Anders429 / word_filter

A Word Filter for filtering text.
Apache License 2.0
1 stars 0 forks source link

Refactor internal push-down automaton #44

Closed Anders429 closed 3 years ago

Anders429 commented 3 years ago

This really simplifies the internal structure of a WordFilter, eliminating the confusing multi-stack system and simplifying a bunch of stuff. The number of states produced in code generation is reduced due to the combination of return states.

Important changes to terminology: to match with push-down automaton terminology, nodes have been renamed to states and walkers have been renamed to instantaneous descriptions. This should hopefully make things less confusing for newcomers looking at the codebase.

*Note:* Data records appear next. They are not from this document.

(* ===== verification/WalFlusher.v ===== *)
(** * The batched flusher ([crates/mmbus/src/wal/wal.rs], [spawn_flusher_thread])

    The flusher flushes under the mutex, syncs without it, then publishes the durable cursor; appends
    run in between. *)

From Stdlib Require Import ZArith Lia Strings.Byte.
From stdpp Require Import base option sorting gmap list.
From S2P Require Import Prelude OrdMap Chain Disk Record SegmentReader SegmentWriter Config WalV1 WalRecovery.

Section flusher.
Context `{Crc}.

(** What phase 1 hands to phase 2, as long as [a] is the active segment: the records below the cursor
    are in the file, or that file has been closed. *)
Definition job_ok (job : Z * Z) (w : wal) (a : active) : Prop :=
  0 <= job.2 <= pending_cursor w /\ job.2 <= wfirst (awriter a) + zlen (aflushed a)
  /\ (job.1 = wfirst (awriter a) \/ job.2 <= wfirst (awriter a)).

Lemma job_later job d w w' old a a' :
  wal_inv d w old (Some a) -> job_ok job w a -> later a a' -> pending_cursor w <= pending_cursor w' ->
  job_ok job w' a'.
Proof.
  intros Hinv (Hj1 & Hj2 & Hj3) Hl Hp. pose proof (active_first _ _ _ _ Hinv) as (_ & _ & Hpf).
  pose proof (zlen_nonneg (aflushed a')). unfold job_ok, later, zlen in *.
  destruct Hl as [(E & L & _)|Hl]; [split; [lia|]; split; [lia|]; rewrite E; done|].
  split; [lia|]. split; [lia|right; lia].
Qed.

Lemma flusher_flush_inv d w old a :
  wal_inv d w old (Some a) ->
  exists d' w' a', flusher_flush (d, w) = ((d', w'), Some (wfirst (awriter a), pending_cursor w))
    /\ wal_inv d' w' old (Some a') /\ job_ok (wfirst (awriter a), pending_cursor w) w' a'
    /\ arecs (Some a') = arecs (Some a) /\ pending_cursor w' = pending_cursor w /\ same_config w w'
    /\ durable_cursor w' = durable_cursor w.
Proof.
  intros Hinv. pose proof (active_first _ _ _ _ Hinv) as (Hfr & Hpe & Hpf).
  pose proof Hinv as [Hf Hso Hfiles Hok Hne Hdisk Hidx Hsz Hrb (b & Hb & Hch) (Hw & (Hwi & Hal) & Hab & Hsy) Hdur Hpc Hcl].
  unfold flusher_flush. cbn [snd]. rewrite Hw. unfold on_writer. rewrite Hw.
  unfold flush_for_external_fsync, bind.
  destruct (flush_aligned _ _ _ _ _ Hf Hal) as (d' & E & Hal' & Hf' & Ho & Hso' & Hsy').
  destruct (flush_buf_inv _ _ _ _ _ _ _ Hwi E) as (Hwi' & _).
  rewrite E. unfold on_file, syscall, next_fate. rewrite Hf'. cbn [map_err wpending set_wbuf]. rewrite <- Hpe.
  set (a' := Active (set_wbuf [] (awriter a)) (acreated a) (aflushed a ++ abuffered a) []).
  assert (Ha' : arecs (Some a') = arecs (Some a)) by apply app_nil_r.
  assert (Hseg : aseg a' = aseg a) by (unfold aseg, a'; cbn; by rewrite app_nil_r).
  exists d', (with_writer (Some (set_wbuf [] (awriter a))) w), a'. split; [by rewrite Hpe|].
  split; [|split; [|by repeat split]].
  - constructor; try done; unfold segs_of; rewrite ?Hseg; try (by auto).
    + intros k. apply (files_same (wfirst (awriter a)) d); [done| |done].
      rewrite map_app. apply elem_of_app. right. by left.
    + by apply (old_disk_same (wfirst (awriter a)) d).
    + by exists b.
    + split; [done|]. split; [|split; [done|by apply Hsy']]. split; [|done].
      change (aflushed a' ++ abuffered a') with (arecs (Some a')). by rewrite Ha'.
  - split; [cbn; lia|]. split; [|by left]. cbn in Hpf |- *. lia.
Qed.

(** [sync_data], on a file that may have been removed meanwhile. *)
Lemma sync_effect d k :
  fate d = [] ->
  exists d', sync k d = (d', Ok tt) /\ fate d' = [] /\ (om_sorted (files d) -> om_sorted (files d'))
    /\ others_same k d d'
    /\ om_lookup k (files d') = (fl ← om_lookup k (files d); Some (File (fdata fl) (zlen (fdata fl)))).
Proof.
  intros Hf. pose proof (sync_fate k d Hf) as [Hf' Hr]. pose proof (sync_sorted k d) as Hso.
  destruct (om_lookup k (files d)) as [fl|] eqn:Hk.
  - pose proof (sync_spec k d fl Hk) as Hs. destruct (sync k d) as [d' r]. cbn in *. subst r.
    destruct Hs as [H1 H2]. exists d'. split; [done|]. split; [done|]. split; [auto|]. done.
  - exists d. unfold sync, bind, syscall, next_fate. rewrite Hf. cbn. unfold modify. rewrite Hk. by repeat split.
Qed.

Lemma flusher_sync_inv job d w old a :
  wal_inv d w old (Some a) -> job_ok job w a ->
  exists d' w', flusher_sync job (d, w) = (d', w') /\ wal_inv d' w' old (Some a)
    /\ durable_cursor w' = job.2 /\ pending_cursor w' = pending_cursor w /\ same_config w w'.
Proof.
  destruct job as [k c]. intros Hinv (Hj1 & Hj2 & Hj3). cbn [fst snd] in *.
  pose proof Hinv as [Hf Hso Hfiles Hok Hne Hdisk Hidx Hsz Hrb (b & Hb & Hch) (Hw & (Hwi & [(s & Hk) Hbf]) & Hab & Hsy) Hdur Hpc Hcl].
  unfold flusher_sync. cbn [fst snd]. destruct (sync_effect d k Hf) as (d' & -> & Hf' & Hso' & Ho & Hl).
  eexists d', _. split; [reflexivity|]. split; [|done].
  assert (Hsame : forall x data n, om_lookup x (files d) = Some (File data n) -> n <= zlen data ->
            exists n', om_lookup x (files d') = Some (File data n') /\ n <= n' <= zlen data
              /\ (x = k -> n' = zlen data)).
  { intros x data n Hx Hn. destruct (decide (x = k)) as [->|Hxk].
    - rewrite Hl, Hx. exists (zlen data). split; [done|]. split; [lia|done].
    - rewrite Ho by done. exists n. split; [done|]. split; [lia|done]. }
  assert (Hs : exists s', om_lookup (wfirst (awriter a)) (files d')
             = Some (File (encode_segment_header (wfirst (awriter a)) (acreated a) ++ enc_all (aflushed a)) s')
           /\ s <= s' /\ (wfirst (awriter a) = k -> s' = SEGMENT_HEADER_LEN + zlen (enc_all (aflushed a)))
           /\ s' <= SEGMENT_HEADER_LEN + zlen (enc_all (aflushed a))).
  { destruct (wi_bytes _ _ _ _ Hwi) as (fl & Hfl & _ & Hsl). rewrite Hk in Hfl. apply (inj Some) in Hfl; subst fl.
    cbn [fdata fsynced] in Hsl. destruct (Hsame _ _ _ Hk) as (s' & Hs' & Hle & Heq); [lia|].
    exists s'. rewrite zlen_app, zlen_encode_segment_header in *. split; [done|]. split; [lia|]. split; [done|lia]. }
  destruct Hs as (s' & Hk' & Hss & Heq & Hle).
  constructor; cbn [count_flush with_durable durable_cursor pending_cursor segments segment_sizes retained_bytes writer
    active_bytes clock]; try done; auto.
  - intros x Hx. apply Hfiles. destruct (decide (x = k)) as [->|Hxk]; [|by rewrite <- Ho].
    rewrite Hl in Hx. by destruct (om_lookup k (files d)).
  - rewrite Forall_forall in Hdisk |- *. intros sg Hsg. specialize (Hdisk _ Hsg). cbv beta in Hdisk.
    destruct (Hsame _ _ _ Hdisk) as (n & Hn & Hnle & _); [lia|]. rewrite Hn. do 2 f_equal. lia.
  - by exists b.
  - split; [done|]. split; [|split; [done|]].
    + split; [|split; [by exists s'|done]]. destruct Hwi as [(fl & Hfl & Hd & Hsl) ? ? ? ? ? ? ? ?].
      rewrite Hk in Hfl. apply (inj Some) in Hfl; subst fl. constructor; try done. eexists. split; [exact Hk'|]. split; [done|].
      cbn [fdata fsynced] in *. rewrite zlen_app, zlen_encode_segment_header in *. lia.
    + eexists. split; [exact Hk'|]. cbn [fsynced aseg sfirst srecs].
      destruct (Z.le_gt_cases c (wfirst (awriter a))) as [Hcl'|Hcg].
      * replace (Z.to_nat (c - wfirst (awriter a))) with 0%nat by lia. rewrite take_0, enc_all_nil, zlen_nil.
        destruct Hsy as (fl & Hfl & Hsl). cbn in Hfl. rewrite Hk in Hfl. apply (inj Some) in Hfl; subst fl. cbn [fsynced] in Hsl.
        pose proof (zlen_nonneg (enc_all (take (Z.to_nat (durable_cursor w - sfirst (aseg a))) (srecs (aseg a))))). lia.
      * destruct Hj3 as [->|?]; [|lia]. rewrite (Heq eq_refl), take_app_le by (unfold zlen in *; lia).
        rewrite <- (take_drop (Z.to_nat (c - wfirst (awriter a))) (aflushed a)) at 2.
        rewrite enc_all_app, zlen_app. pose proof (zlen_nonneg (enc_all (drop (Z.to_nat (c - wfirst (awriter a))) (aflushed a)))). lia.
Qed.

(** C22: the flusher never claims more than the disk holds.  Between its two phases the publisher may append
    any records, with the rotations and the retention they cause; the durable cursor it then publishes
    is the pending cursor of the moment it flushed, and a power cut at any later moment before the next
    operation recovers every record below that cursor. *)
Theorem flusher_publishes_only_synced recs d w old a dc now :
  wal_inv d w old (Some a) -> enabled (cfg w) = true -> poisoned w = false ->
  Forall (fits (cfg w)) recs -> pending_cursor w + zlen recs < two64 ->
  exists s1 job s2, flusher_flush (d, w) = (s1, Some job) /\ append_all recs s1 = (s2, Ok tt)
    /\ durable_cursor (flusher_sync job s2).2 = pending_cursor w
    /\ pending_cursor (flusher_sync job s2).2 = pending_cursor w + zlen recs
    /\ (crash_dir (flusher_sync job s2).1 dc -> is_u64 now ->
          exists d' w', open (cfg w) now dc = (d', Ok w')
            /\ pending_cursor w <= pending_cursor w' <= pending_cursor w + zlen recs).
Proof.
  intros Hinv Hen Hpo Hfit Hmax.
  destruct (flusher_flush_inv _ _ _ _ Hinv) as (d1 & w1 & a1 & E1 & Hi1 & Hj1 & _ & Hp1 & (Hc1 & Hpo1 & _) & _).
  assert (exists d2 w2 old2 a2, append_all recs (d1, w1) = ((d2, w2), Ok tt) /\ wal_inv d2 w2 old2 (Some a2)
            /\ later a1 a2 /\ pending_cursor w2 = pending_cursor w + zlen recs /\ cfg w2 = cfg w)
    as (d2 & w2 & old2 & a2 & E2 & Hi2 & Hl2 & Hp2 & Hc2).
  { destruct recs as [|rc recs].
    - exists d1, w1, old, a1. rewrite zlen_nil. split; [done|]. split; [done|]. split; [apply later_refl|].
      split; [lia|done].
    - destruct (append_all_spec (rc :: recs) d1 w1 old (Some a1) Hi1)
        as (d2 & w2 & old2 & a2 & dr & E2 & Hi2 & _ & Hp2 & _ & _ & _ & Hc2 & _ & Hl2);
        rewrite ?Hc1, ?Hpo1, ?Hp1; try done.
      exists d2, w2, old2, a2. split; [done|]. split; [done|]. split; [auto|]. split; [lia|congruence]. }
  pose proof (zlen_nonneg recs) as Hz.
  assert (Hj2 : job_ok (wfirst (awriter a), pending_cursor w) w2 a2) by (eapply job_later; [exact Hi1|done|done|lia]).
  destruct (flusher_sync_inv _ _ _ _ _ Hi2 Hj2) as (d3 & w3 & E3 & Hi3 & Hd3 & Hp3 & (Hc3 & _)).
  exists (d1, w1), (wfirst (awriter a), pending_cursor w), (d2, w2). rewrite E3. cbn [fst snd].
  split; [done|]. split; [done|]. split; [done|]. split; [lia|]. intros Hcr Hnow.
  destruct (crash_reopens _ _ _ _ _ now Hi3 Hcr Hnow) as (n & d' & w' & _ & E & _ & Hp & _).
  rewrite Hc3, Hc2 in E. cbn [snd] in Hd3. exists d', w'. split; [done|]. lia.
Qed.
End flusher.

(** ** A concrete run: three records flushed, three more appended before the sync *)

Lemma flusher_publishes_only_synced_witness :
  exists s1 job s2, flusher_flush (each_disk, each_wal) = (s1, Some job)
    /\ append_all (H := sum_crc) (drop 3 demo_recs) s1 = (s2, Ok tt)
    /\ durable_cursor (flusher_sync job s2).2 = 3 /\ pending_cursor (flusher_sync job s2).2 = 6.
Proof.
  destruct each_inv as (old & a & Hinv).
  destruct (flusher_publishes_only_synced (H := sum_crc) (drop 3 demo_recs) each_disk each_wal old a each_disk 10)
    as (s1 & job & s2 & E1 & E2 & Hd & Hp & _).
  - exact Hinv.
  - vm_compute. reflexivity.
  - vm_compute. reflexivity.
  - replace (cfg each_wal) with (demo_cfg Each) by (vm_compute; reflexivity). apply Forall_drop. exact (demo_fits Each).
  - vm_compute. reflexivity.
  - exists s1, job, s2. split; [exact E1|]. split; [exact E2|].
    assert (Hc : pending_cursor each_wal = 3) by (vm_compute; reflexivity). rewrite Hc in *.
    split; [exact Hd|]. rewrite Hp. vm_compute. reflexivity.
Defined.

This also provides a fix for #43, as it now only stores word strings, not exception strings.

It should be noted that this PR provides significant performance improvements for certain edge cases, including the case of having many separators in a row.

Anders429 commented 3 years ago

This currently results in some significantly long compile times. I have an idea to try out for reducing compile times, which involves adding another possible stack value type corresponding to repetition targets, which allows the number of stored alias references to be cut roughly in half.

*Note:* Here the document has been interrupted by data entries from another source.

(* ===== verification/WalApi.v ===== *)
(** * What the publisher needs of a write-ahead log

    [crates/mmbus/src/wal/mod.rs] re-exports one of two backends under the same names.  [WalBackend] is the
    part of that API the publisher calls; [WalLaws] is the contract its theorems rely on; the instance
    shows that the v1 log of [WalV1.v] honours it. *)

From Stdlib Require Import ZArith Lia.
From stdpp Require Import base option list.
From S2P Require Import Prelude OrdMap Chain Ring Stats Record Disk SegmentReader SegmentWriter Config WalV1 WalRecovery.

Class WalBackend (W WE : Type) := {
  wb_append : Z -> Z -> list byte -> M W WE unit;
  wb_pending_cursor : W -> Z;
  wb_current_ts : W -> Z;
  wb_stats : W -> wal_stats
}.

(** [wal_logs w base hist]: the payloads logged from cursor [base] on are [hist] (retention may have
    removed the oldest of them from disk).  [wal_fits w data]: no segment is too small for [data]. *)
Class WalLaws (W WE : Type) `{WalBackend W WE} := {
  wal_logs : W -> Z -> list (list byte) -> Prop;
  wal_fits : W -> list byte -> Prop;
  wal_logs_pending : forall w base hist, wal_logs w base hist -> wb_pending_cursor w = base + zlen hist;
  wal_append_logs : forall w base hist data,
    wal_logs w base hist -> wal_fits w data -> wb_pending_cursor w + 1 < two64 ->
    exists w', wb_append (wb_pending_cursor w) (wb_current_ts w) data w = (w', Ok tt)
      /\ wal_logs w' base (hist ++ [data]) /\ (forall x, wal_fits w x -> wal_fits w' x)
}.

(** ** The v1 log *)

#[export] Instance wal_v1_backend `{Crc} : WalBackend WalV1.st wal_error := {
  wb_append := WalV1.append;
  wb_pending_cursor s := pending_cursor s.2;
  wb_current_ts s := clock s.2;
  wb_stats s := WalV1.stats s.2
}.

Definition v1_logs `{Crc} (s : WalV1.st) (base : Z) (hist : list (list byte)) : Prop :=
  exists old act dropped, wal_inv s.1 s.2 old act /\ enabled (cfg s.2) = true /\ poisoned s.2 = false
    /\ map payload (dropped ++ log_of (segs_of old act)) = hist /\ pending_cursor s.2 = base + zlen hist.

Definition v1_fits (s : WalV1.st) (data : list byte) : Prop :=
  zlen data <= MAX_PAYLOAD_LEN /\ SEGMENT_HEADER_LEN + RECORD_FRAMING + zlen data <= segment_size_max (cfg s.2).

#[export] Program Instance wal_v1_laws `{Crc} : WalLaws WalV1.st wal_error := {
  wal_logs := v1_logs;
  wal_fits := v1_fits
}.
Next Obligation. by intros ? s base hist (_ & _ & _ & _ & _ & _ & _ & ?). Qed.
Next Obligation.
  intros ? [d w] base hist data (old & act & dropped & Hinv & Hen & Hpo & Hh & Hp) (Hl & Hf) Hmax. cbn [fst snd wb_append wb_pending_cursor wb_current_ts wal_v1_backend] in *.
  destruct (append_spec d w old act (clock w) data Hinv) as (d' & w' & old' & a' & dr & E & Hinv' & Hlog & Hp' & _ & _ & _ & Hc & Hpo' & _).
  { split; try done. apply (wv_clock _ _ _ _ Hinv). }
  exists (d', w'). split; [exact E|]. split; [|intros x [H1 H2]; unfold v1_fits; cbn [snd] in *; by rewrite Hc].
  exists old', (Some a'), (dropped ++ dr). cbn [fst snd]. rewrite Hc. split; [done|]. split; [done|]. split; [done|].
  rewrite <- app_assoc, Hlog, app_assoc, map_app, Hh. split; [done|]. rewrite zlen_app, zlen_cons, zlen_nil. lia.
Qed.

(** * What the subscriber needs of the log on disk

    [WalReader::open], [oldest_cursor], [read_from] and the replayer's [next], over the directory [D]. *)

Class ReplayBackend (D Ix R RE : Type) := {
  rb_open : D -> option Ix;                   (* [WalReader::open(&dir).ok()] *)
  rb_oldest : Ix -> option Z;
  rb_read_from : Ix -> Z -> result RE R;
  rb_next : R -> D -> D * R * option (result RE (Z * list byte));
  rb_too_old : RE -> option (Z * Z)           (* the fields of [WalError::CursorTooOld] *)
}.

(** [rl_holds d b hist]: the directory holds the payloads [hist] from cursor [b] on.
    [rl_replays d r c hist]: the replayer still has to yield [hist], from cursor [c] on. *)
Class ReplayLaws (D Ix R RE : Type) `{ReplayBackend D Ix R RE} := {
  rl_holds : D -> Z -> list (list byte) -> Prop;
  rl_replays : D -> R -> Z -> list (list byte) -> Prop;
  rl_next : forall d r c hist, rl_replays d r c hist ->
    exists d' r', rb_next r d = (d', r', match hist with [] => None | x :: _ => Some (Ok (c, x)) end)
      /\ forall x h, hist = x :: h -> rl_replays d' r' (c + 1) h;
  rl_read : forall d b hist, rl_holds d b hist ->
    exists ix, rb_open d = Some ix /\ rb_oldest ix = Some b
      /\ (forall c, c < b -> exists e, rb_read_from ix c = Err e /\ rb_too_old e = Some (c, b))
      /\ (forall c, b <= c -> exists r, rb_read_from ix c = Ok r /\ rl_replays d r c (zdrop (c - b) hist))
}.

Section v1_replay.
Context `{Crc}.

Definition path_len (d : disk) (p : Z) : nat :=
  match om_lookup p (files d) with Some f => length (fdata f) | None => 0 end.

(** The replayer's loop goes through each file once, and every record takes a byte. *)
Definition replay_fuel (r : replayer) (d : disk) : nat :=
  3 + list_sum (map (fun p => 2 + path_len d p)%nat (rsegments r))
  + match current r with Some rd => length (file_bytes rd) | None => 0 end.

#[export] Instance v1_replay_backend : ReplayBackend disk (omap Z) replayer wal_error := {
  rb_open d := Some (reader_open d);
  rb_oldest := om_first;
  rb_read_from := reader_read_from;
  rb_next r d :=
    let '(d, r, x) := replay_next (replay_fuel r d) r d in
    (d, r, match x with
           | None => None
           | Some (Ok rec) => Some (Ok (rcursor rec, payload rec))
           | Some (Err e) => Some (Err e)
           end);
  rb_too_old e := match e with CursorTooOld requested oldest => Some (requested, oldest) | _ => None end
}.

Definition v1_replays (d : disk) (r : replayer) (c : Z) (hist : list (list byte)) : Prop :=
  exists rem, replay_repr d r rem /\ consecutive c (List.filter (wanted r) rem)
    /\ map payload (List.filter (wanted r) rem) = hist.

Definition v1_holds (d : disk) (b : Z) (hist : list (list byte)) : Prop :=
  exists segs e, om_keys (files d) = map sfirst segs /\ chain b segs e /\ inner_nonempty segs /\ segs <> []
    /\ Forall seg_ok segs /\ disk_holds d segs /\ map payload (log_of segs) = hist.

Lemma replay_fuel_enough d r rem : replay_repr d r rem -> (replay_measure r rem < replay_fuel r d)%nat.
Proof.
  intros (segs & cur_rs & (_ & Hd & Hs & Hcur) & ->). unfold replay_measure, replay_fuel. rewrite Hs, length_map.
  assert (Hsum : (length (log_of segs) + 2 * length segs <= list_sum (map (fun p => 2 + path_len d p)%nat (map sfirst segs)))%nat).
  { clear Hs Hcur. induction Hd as [|sg segs [s Hk] _ IH]; [done|]. rewrite log_of_cons, length_app. cbn [map list_sum foldr length].
    change (fold_right Nat.add 0%nat) with list_sum. unfold path_len at 1. rewrite Hk. cbn [fdata].
    unfold seg_file. rewrite length_app. pose proof (enc_all_length (srecs sg)). lia. }
  assert (Hc : (length cur_rs <= match current r with Some rd => length (file_bytes rd) | None => 0 end)%nat).
  { destruct (current r) as [rd|]; [|by subst]. destruct Hcur as (_ & _ & _ & pre & -> & _).
    rewrite length_app. pose proof (enc_all_length cur_rs). lia. }
  rewrite length_app. destruct (current r); lia.
Qed.

Lemma consecutive_zdrop c n rs : consecutive c rs -> 0 <= n -> consecutive (c + n) (zdrop n rs).
Proof.
  intros Hc Hn i x Hx. unfold zdrop in Hx. rewrite lookup_drop in Hx. rewrite (Hc _ _ Hx). lia.
Qed.

Lemma map_zdrop {A B} (f : A -> B) n l : map f (zdrop n l) = zdrop n (map f l).
Proof. apply fmap_drop. Qed.

(** The messages logged from cursor [c] on, by the records of the log [rs] that begins at [b]. *)
Lemma logged_from base b c dropped rs hist : map payload (dropped ++ rs) = hist -> base + zlen hist = b + zlen rs -> b <= c ->
  zdrop (c - base) hist = map payload (zdrop (c - b) rs).
Proof.
  intros <- Hb Hc. rewrite map_zdrop. rewrite map_app in *. rewrite zlen_app, !zlen_map in Hb. rewrite zdrop_app_ge by (rewrite zlen_map; lia).
  rewrite zlen_map. f_equal. lia.
Qed.

#[export] Program Instance v1_replay_laws : ReplayLaws disk (omap Z) replayer wal_error := {
  rl_holds := v1_holds;
  rl_replays := v1_replays
}.
Next Obligation.
  intros d r c hist (rem & Hr & Hc & Hh).
  destruct (replay_next_spec _ d r rem Hr (replay_fuel_enough d r rem Hr)) as (r' & rem' & E & Hr' & Hfl & Htl & _).
  cbn [rb_next v1_replay_backend]. rewrite E. exists d, r'.
  assert (Hw : forall rec, wanted r' rec = wanted r rec) by (intros; unfold wanted; by rewrite Hfl).
  destruct (List.filter (wanted r) rem) as [|x xs] eqn:Ef; cbn [map List.tl] in *; subst hist.
  - by split.
  - split; [|intros y h [= <- <-]; exists rem'; rewrite (List.filter_ext _ _ Hw), Htl; split; [done|]].
    + rewrite (Hc O x eq_refl). do 4 f_equal. lia.
    + split; [|done]. intros i y Hy. rewrite (Hc (S i) y Hy). lia.
Qed.
Next Obligation.
  intros d b hist (segs & e & Hk & Hch & Hne & Hnil & Hok & Hd & Hh). exists (reader_open d). split; [done|].
  assert (Hix : reader_open d = index_of segs).
  { unfold reader_open, index_of. rewrite Hk, map_map. done. }
  cbn [rb_oldest rb_read_from rb_too_old v1_replay_backend]. unfold reader_read_from. rewrite Hix.
  assert (Hfirst : om_first (index_of segs) = Some b).
  { destruct segs as [|sg segs']; [done|]. by destruct Hch as [<- _]. }
  split; [done|]. split.
  - intros c Hc. unfold read_from_index. rewrite Hfirst, (proj2 (Z.ltb_lt _ _) Hc). by eexists.
  - intros c Hc. destruct (read_from_index_repr d b segs e c Hch Hne Hnil Hok Hd Hc) as (r & rem & E & Hr & Hf & _).
    exists r. split; [done|]. exists rem. split; [done|]. rewrite Hf. split; [|by rewrite <- Hh, map_zdrop].
    pose proof (consecutive_zdrop b (c - b) _ (chain_consecutive _ _ _ Hch Hok) ltac:(lia)) as Hcc.
    by replace c with (b + (c - b)) at 1 by lia.
Qed.
End v1_replay.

codecov-commenter commented 3 years ago

Codecov Report

Merging #44 (3edd923) into 0.6.0 (2ee383e) will increase coverage by 1.74%. The diff coverage is 84.68%.

Impacted file tree graph

@@            Coverage Diff             @@
##            0.6.0      #44      +/-   ##
==========================================
+ Coverage   85.75%   87.50%   +1.74%     
==========================================
  Files           8        9       +1     
  Lines         744      560     -184     
==========================================
- Hits          638      490     -148     
+ Misses        106       70      -36     
Impacted Files Coverage Δ
src/censor.rs 100.00% <ø> (ø)
tests/integration.rs 100.00% <ø> (ø)
word_filter_codegen/src/state.rs 72.34% <72.34%> (ø)
src/pda.rs 81.81% <81.81%> (ø)
word_filter_codegen/src/pda.rs 85.83% <85.83%> (ø)
src/lib.rs 92.00% <93.02%> (+12.00%) :arrow_up:
word_filter_codegen/src/lib.rs 81.60% <100.00%> (-3.58%) :arrow_down:
word_filter_codegen/src/type.rs 100.00% <100.00%> (ø)
... and 2 more

Continue to review full report at Codecov.

Legend - Click here to learn more Δ = absolute <relative> (impact), ø = not affected, ? = missing data Powered by Codecov. Last update 2ee383e...3edd923. Read the comment docs.

Anders429 commented 3 years ago

Update on the previous comment: in order for repetitions with varying aliases to work, aliases must be computed over repetitions as well. That means that states often have aliases in common with the previous state, essentially doubling the number of aliases that must be compiled. This has a significant impact on compile times, and removing these doubled aliases cuts it roughly in half.

However, without the doubled aliases, the censor_repeated_alias test doesn't pass, since the alias has no repeated path anymore. This must be avoided, since repeated aliases is an important feature.

An idea is to add a separate Target stack value, containing a &State with the state that the path must pass through, and adding that to the stack within an ε-transition back to the previous state. The new criteria for an accepting ID would be an empty stack and an accepting state type. However, this can cause ID blow-up in cases where there are many many separators between characters, since the repetition is handled every single step, causing exponential increase and terrible complexity.

A solution needs to be reached to prevent this blow-up but also reduce the number of aliases. I think the idea of making a repetition an ε-transition is the right way to go. There has to be some way to reduce blow-up though. It needs to make sure it isn't recursively adding repetitions, as well as ensure it isn't going down the wrong path for a long time.

For now, the current situation is fine, although larger graphs (with like 2000 states) take, like, 3 and a half minutes to compile, which isn't exactly the best user experience. It's also kinda wasteful on space.

Anders429 commented 3 years ago

The last commit should resolve the issue. A target state is pushed to the stack, and on the next transition, if the top stack value is a target, then the only paths that can be taken are to a state with no repetition (i.e. a grapheme internal state), a state that is equal to the target state, or an alias whose return state is equal to the target state.

This is equivalent to the previous method of calculating aliases over repetitions, but the benefit is that the aliases don't have to be stored twice. Compilation times are roughly cut in half as a result, which is great for bigger generated WordFilters.